Exercise :: Working from the line that contains "(ev : ServerEvent)" down to the last line below, repeat each line exactly.

#### Data for this task

(** X11. A completed entry is final: in a well-formed store no request
    other than the reset changes or removes an entry that has a
    checkOutTime (its hours and pay are never derived again), provided a
    check-in does not draw the id of that entry. *)
Theorem completed_entry_is_final (env : Env) (req : Request)
  (srv : Routes.Server) (k : string) (entry : TimeEntry.t) :
  wellFormed (Routes.storage srv) = true ->
  JsMap.get k (MemStorage.timeEntries (Routes.storage srv)) = Some entry ->
  TimeEntry.checkOutTime entry <> None ->
  req <> PostReset ->
  randomUUID env <> k ->
  JsMap.get k
    (MemStorage.timeEntries (Routes.storage (snd (Routes.handle env req srv))))
  = Some entry.
Proof.
  intros Hwf Hget Hdone Hreset Hid. destruct srv as [[ts es a] isAdmin].
  simp_state.
  destruct req; try congruence; unfold_handlers;
    repeat case_innermost; try assumption.
  (* a check-in writes under the id it draws *)
  all: try (rewrite get_set_other by assumption; exact Hget).
  (* a check-out writes under the id of an open entry *)
  all: match goal with
       | Hfind : find _ _ = Some ?te |- _ =>
           apply find_some in Hfind; destruct Hfind as [Hin Hopen];
           apply filter_In in Hin; destruct Hin as [Hin _];
           pose proof (wellFormed_value_get _ _ Hwf Hin) as Hte;
           simp_state;
           destruct (string_dec (TimeEntry.id te) k) as [Heq | Hne];
           [ exfalso; rewrite Heq, Hget in Hte; injection Hte as ->;
             unfold Routes.isOpenOn in Hopen;
             apply andb_true_iff in Hopen; destruct Hopen as [_ Hopen];
             destruct (TimeEntry.checkOutTime _); [discriminate | congruence]
           | rewrite get_set_other by assumption; exact Hget ]
       end.
Qed.
(** The object at [ref] through a turn: it stays, with its id, and its
    history takes the chunk the turn brings for it, if any. *)
Lemma history_step (s : Server) (e : Event) (ref : nat) (x : Session) :
  wellFormed s ->
  nth_error (heap s) ref = Some x ->
  exists x',
    nth_error (heap (snd (step s e))) ref = Some x'
    /\ id x' = id x
    /\ appendAll (history x) (chunksOf ref [e]) = (Normal, history x').
Proof.
  intros Hwf Hx.
  assert (Hother : (forall r d, e <> PtyData r d) ->
                   exists x', nth_error (heap (snd (step s e))) ref = Some x'
                              /\ id x' = id x /\ history x' = history x).
  { intros Hne.
    destruct (step_registry s e Hwf) as
        [Hh Hm | i c Hh Hm | i d y h He Hy Ha Hh Hm | env He Hh Hm | r' y He Hy Hh Hm];
      rewrite Hh.
    - eauto.
    - rewrite nth_error_updateAt, Hx. destruct (i =? ref)%nat; simpl; eauto.
    - exfalso. exact (Hne i d He).
    - rewrite nth_error_app1 by (apply nth_error_Some; congruence). eauto.
    - eauto. }
  destruct e;
    try (destruct Hother as (x' & H1 & H2 & H3); [discriminate |];
         exists x'; simpl; rewrite H3; auto).
  (* PtyData *)
  simpl. unfold onPtyData, chunksOf. simpl.
  destruct (Nat.eqb_spec ref0 ref) as [-> | Hne].
  - rewrite Hx.
    destruct (wf_hist s Hwf x (nth_error_In _ _ Hx)) as [stream Hst].
    destruct (append_holdsTail (history x) stream d Hst) as (h' & Ha & _ & _).
    simpl. rewrite Ha. simpl. rewrite nth_error_updateAt, Nat.eqb_refl, Hx. simpl.
    eexists. split; [reflexivity |]. split; reflexivity.
  - exists x. split; [| split; reflexivity].
    destruct (nth_error (heap s) ref0) as [y |] eqn:Hy; simpl; [| exact Hx].
    destruct (wf_hist s Hwf y (nth_error_In _ _ Hy)) as [stream Hst].
    destruct (append_holdsTail (history y) stream d Hst) as (h' & Ha & _ & _).
    rewrite Ha. simpl. rewrite nth_error_updateAt.
    destruct (Nat.eqb_spec ref0 ref); [contradiction | exact Hx].
Qed.

Lemma get_ioEmit (c : string) (e : ServerEvent) (s : Server) :
  JsMap.get c (sockets (ioEmit e s)) = option_map (deliver e) (JsMap.get c (sockets s)).
Proof. unfold ioEmit. simpl. apply (get_map_values (fun _ v => deliver e v)). Qed.

Lemma get_ioToEmit (c room : string) (e : ServerEvent) (s : Server) :
  JsMap.get c (sockets (ioToEmit room e s))
  = option_map (fun v => if inRoom room v then deliver e v else v)
               (JsMap.get c (sockets s)).
Proof.
  unfold ioToEmit. simpl.
  apply (get_map_values (fun _ v => if inRoom room v then deliver e v else v)).
Qed.

Lemma get_withSocket (c c' : string) (f : Socket -> Socket) (s : Server) :
  JsMap.get c (sockets (withSocket c' f s))
  = option_map (fun v => if String.eqb c' c then f v else v) (JsMap.get c (sockets s)).
Proof.
  unfold withSocket. simpl.
  apply (get_map_values (fun key v => if String.eqb c' key then f v else v)).
Qed.

Lemma get_withSocket_other (c c' : string) (f : Socket -> Socket) (s : Server) :
  c' <> c ->
  JsMap.get c (sockets (withSocket c' f s)) = JsMap.get c (sockets s).
Proof.
  intros Hne. rewrite get_withSocket. apply String.eqb_neq in Hne. rewrite Hne.
  destruct (JsMap.get c (sockets s)); reflexivity.
Qed.

Lemma receivesOnly_stay (c : string) (k : Socket) (socks : list (string * Socket)) :
  JsMap.get c socks = Some k -> receivesOnly c k socks [].
Proof. intros H. exists k, []. rewrite app_nil_r. auto. Qed.

Lemma receivesOnly_one (c : string) (k : Socket) (socks socks0 : list (string * Socket))
      (ev : ServerEvent) :
  JsMap.get c socks0 = Some k ->
  JsMap.get c socks = option_map (deliver ev) (JsMap.get c socks0) ->
  outputsOf [ev] = [] -> historiesOf [ev] = [] ->
  receivesOnly c k socks [].
Proof.
  intros Hk Hs Ho Hh. exists (deliver ev k), [ev]. rewrite Hs, Hk. auto.
Qed.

########

Exercise response ::
      (ev : ServerEvent) :
  JsMap.get c socks0 = Some k ->
  JsMap.get c socks = option_map (deliver ev) (JsMap.get c socks0) ->
  outputsOf [ev] = [] -> historiesOf [ev] = [] ->
  receivesOnly c k socks [].
Proof.
  intros Hk Hs Ho Hh. exists (deliver ev k), [ev]. rewrite Hs, Hk. auto.
Qed.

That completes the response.